Ausgangspunkt war ein Projekt der Berliner Philharmoniker und des World Wildlife Fund zum Thema Insektensterben. Ich hatte gerade ein Stück für das Scharoun Ensemble geschrieben, ein Auftragswerk, das auch mit Natur zu tun hatte, und da fragte mich Peter Riegelbauer, der Kontrabassist und Orchestervorstand der Philharmoniker, ob ich nicht ein Stück für Insekten und Ensemble schreiben wolle. Die Anfangsidee war tatsächlich, Insekten auf der Bühne quasi als Solisten auftreten zu lassen. Aber das war nicht praktikabel, weil die Insekten ja nicht auf Kommando zirpen und summen, wie man es haben will, und läuft auch der Idee des Insektenschutzes zuwider. Es ging also darum, dem Thema mehr Aufmerksamkeit zu verschaffen, und zwar auf einem anderen Wege als durch einen Zeitungsartikel. Ich habe lange überlegt, mit welcher Stimmung man als Zuhörer durch das Stück gehen und dann den Saal verlassen soll. Eigentlich ist das Thema sehr ernst. Aber hilft es der Sache, das Ganze als Apokalypse zu schildern? Da ist die Gefahr groß, dass man es schnell wieder ausblendet. Das ist ja ein Kernthema unserer Zeit, dass man die Probleme nicht angeht, weil man nicht wirklich wissen will, wie ernst die Lage schon ist.
Also haben Sie auf den großen Knall verzichtet.
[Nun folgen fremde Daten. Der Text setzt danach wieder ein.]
(** * CareCompanion front end: workflow controller and care-plan rendering

  A shallow embedding of the React front end of CareCompanion
  ([App.jsx], [components/FileUpload.jsx], [components/CarePlanDisplay.jsx],
  [components/ErrorMessage.jsx])
  together with the properties its specification states about it.

  - [JS] models the fragment of JavaScript the components rely on: JSON
    values, truthiness, property access with and without optional chaining,
    [Array.prototype.map], and the number built-ins [Math.round] and
    [Number.prototype.toFixed] over IEEE-754 binary64.
  - [Upload] models the two selection handlers of [FileUpload.jsx].
  - [App] models the state held by [App.jsx], its handlers, and the events
    a user or the network can deliver to the mounted component.
  - [Display] models the section renderers, the header line and the tab
    body of [CarePlanDisplay.jsx], and the error card of [ErrorMessage.jsx].
  - [Spec] holds the specification's own wording where a property compares
    the code with it: the failure classification, the transition table and
    the tab compositions.
  - [NumberProofs], [AppProofs] and [DisplayProofs] hold the properties the
    specification states; [StringProofs], [AppExtras], [DisplayExtras] and
    [FormatExtras] hold further properties read off the code. *)

From Stdlib Require Import ZArith List String Ascii Bool Lia.
From Stdlib Require Import Floats.SpecFloat.
Import ListNotations.

Set Implicit Arguments.
Set Warnings "-register-all".

(* ================================================================== *)
(** * The JavaScript fragment *)
(* ================================================================== *)

Module JS.

Open Scope string_scope.
Open Scope Z_scope.

(** ** Numbers: IEEE-754 binary64 *)

Definition prec : Z := 53.
Definition emax : Z := 1024.

(** A JS number is a binary64 datum; [spec_float] is the Standard
    Library's specification of those. *)
Definition number : Type := spec_float.

(** The double holding the integer [z] (exact whenever |z| <= 2^53). *)
Definition of_Z (z : Z) : number := binary_normalize prec emax z 0 false.
Lemma candidates_from_NoDup p n ls : NoDup (candidates_from p n ls).*1.
Proof.
  revert n. induction ls as [|l ls IH]; intros n; simpl; [constructor|].
  destruct (match_directive p l); [|apply IH].
  simpl. constructor; [|apply IH].
  intros [[k' l'] [Hn Hk]]%list_elem_of_fmap.
  apply elem_of_candidates_from in Hk. simpl in Hn. lia.
Qed.

(** The first loop of [process_file] computes the candidates: their numbers
    in reading order, and a dictionary that holds the text of each. *)
Lemma scan_lines_candidates p n ls acc bl il bl' :
  scan_lines p n ls acc bl = (il, bl') →
  il = acc ++ (candidates_from p n ls).*1 ∧
  (∀ k l, (k, l) ∈ candidates_from p n ls → bl' !! k = Some l) ∧
  (∀ k, k < n → bl' !! k = bl !! k).
Proof.
  revert n acc bl. induction ls as [|l ls IH]; intros n acc bl; simpl.
  - intros [= <- <-]. rewrite app_nil_r. split; [done|]. split; [|done].
    by intros k l ?%elem_of_nil.
  - destruct (match_directive p l) eqn:Hm; intros Hscan.
    + apply IH in Hscan as (-> & Hin & Hlow). split; [|split].
      * simpl. by rewrite <- app_assoc.
      * intros k l' [[= -> ->]|Hk]%elem_of_cons; [|by apply Hin].
        rewrite Hlow by lia. by rewrite lookup_insert_eq.
      * intros k Hk. rewrite Hlow by lia. by rewrite lookup_insert_ne by lia.
    + apply IH in Hscan as (-> & Hin & Hlow). split; [done|]. split; [done|].
      intros k Hk. apply Hlow. lia.
Qed.

(** ** Running the programs *)

Lemma rev_reverse {A} (l : list A) : rev l = reverse l.
Proof. unfold reverse. by rewrite rev_append_rev, app_nil_r. Qed.

Lemma bind_run {A B} (m : M A) (f : A → M B) st :
  (m ≫= f) st =
  match m st with
  | (Ret a, st') => f a st'
  | (Raise e, st') => (Raise e, st')
  end.
Proof. reflexivity. Qed.

Lemma ret_run {A} (a : A) st : (mret a : M A) st = (Ret a, st).
Proof. reflexivity. Qed.

Lemma run_print m st : print m st = (Ret (), State (sys st) (out st ++ [m])).
Proof. reflexivity. Qed.

Lemma run_remove_artifact art st :
  remove_artifact art st = (Ret (), State (unlink art (sys st)) (out st)).
Proof. reflexivity. Qed.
Das Stück beginnt sehr leise. Das Orchester ist über den ganzen Saal verteilt, und man hört dieses superfeine Zirpen und wird sensibilisiert, wie schön und zart das klingt. Dann wächst es an, und die Musiker/Insekten bewegen sich auf die Bühne. Ich habe lange überlegt, ob man das qualvolle Absterben der Insekten richtig inszenieren soll. Aber wir bekommen das ja nicht mit. Es ist eher so, dass uns ganz leise etwas abhandenkommt. Und so endet dann auch das Stück: Die Musiker/Insekten verlassen die Bühne wieder, und die Stille, die dann entsteht, hat etwas Schönes und Friedliches, aber auch etwas Bedrohliches. Wir machen uns im täglichen Leben überhaupt nicht bewusst, mit welchem Tempo wir die Vielfalt der Natur, die über Jahrtausende entstanden ist, zerstören, ohne dass wir wissen, ob sich das jemals wieder regenerieren wird. Die Katastrophe stellt sich dar als ein stilles Entschwinden. Das wirkt vielleicht auch nachhaltiger aufs Publikum, als wenn man sich als Künstler hinstellt und den Leuten quasi ins Gesicht schreit: Hier ist die Katastrophe. Und ihr seid schuld!
Wie haben Sie die Musik entwickelt?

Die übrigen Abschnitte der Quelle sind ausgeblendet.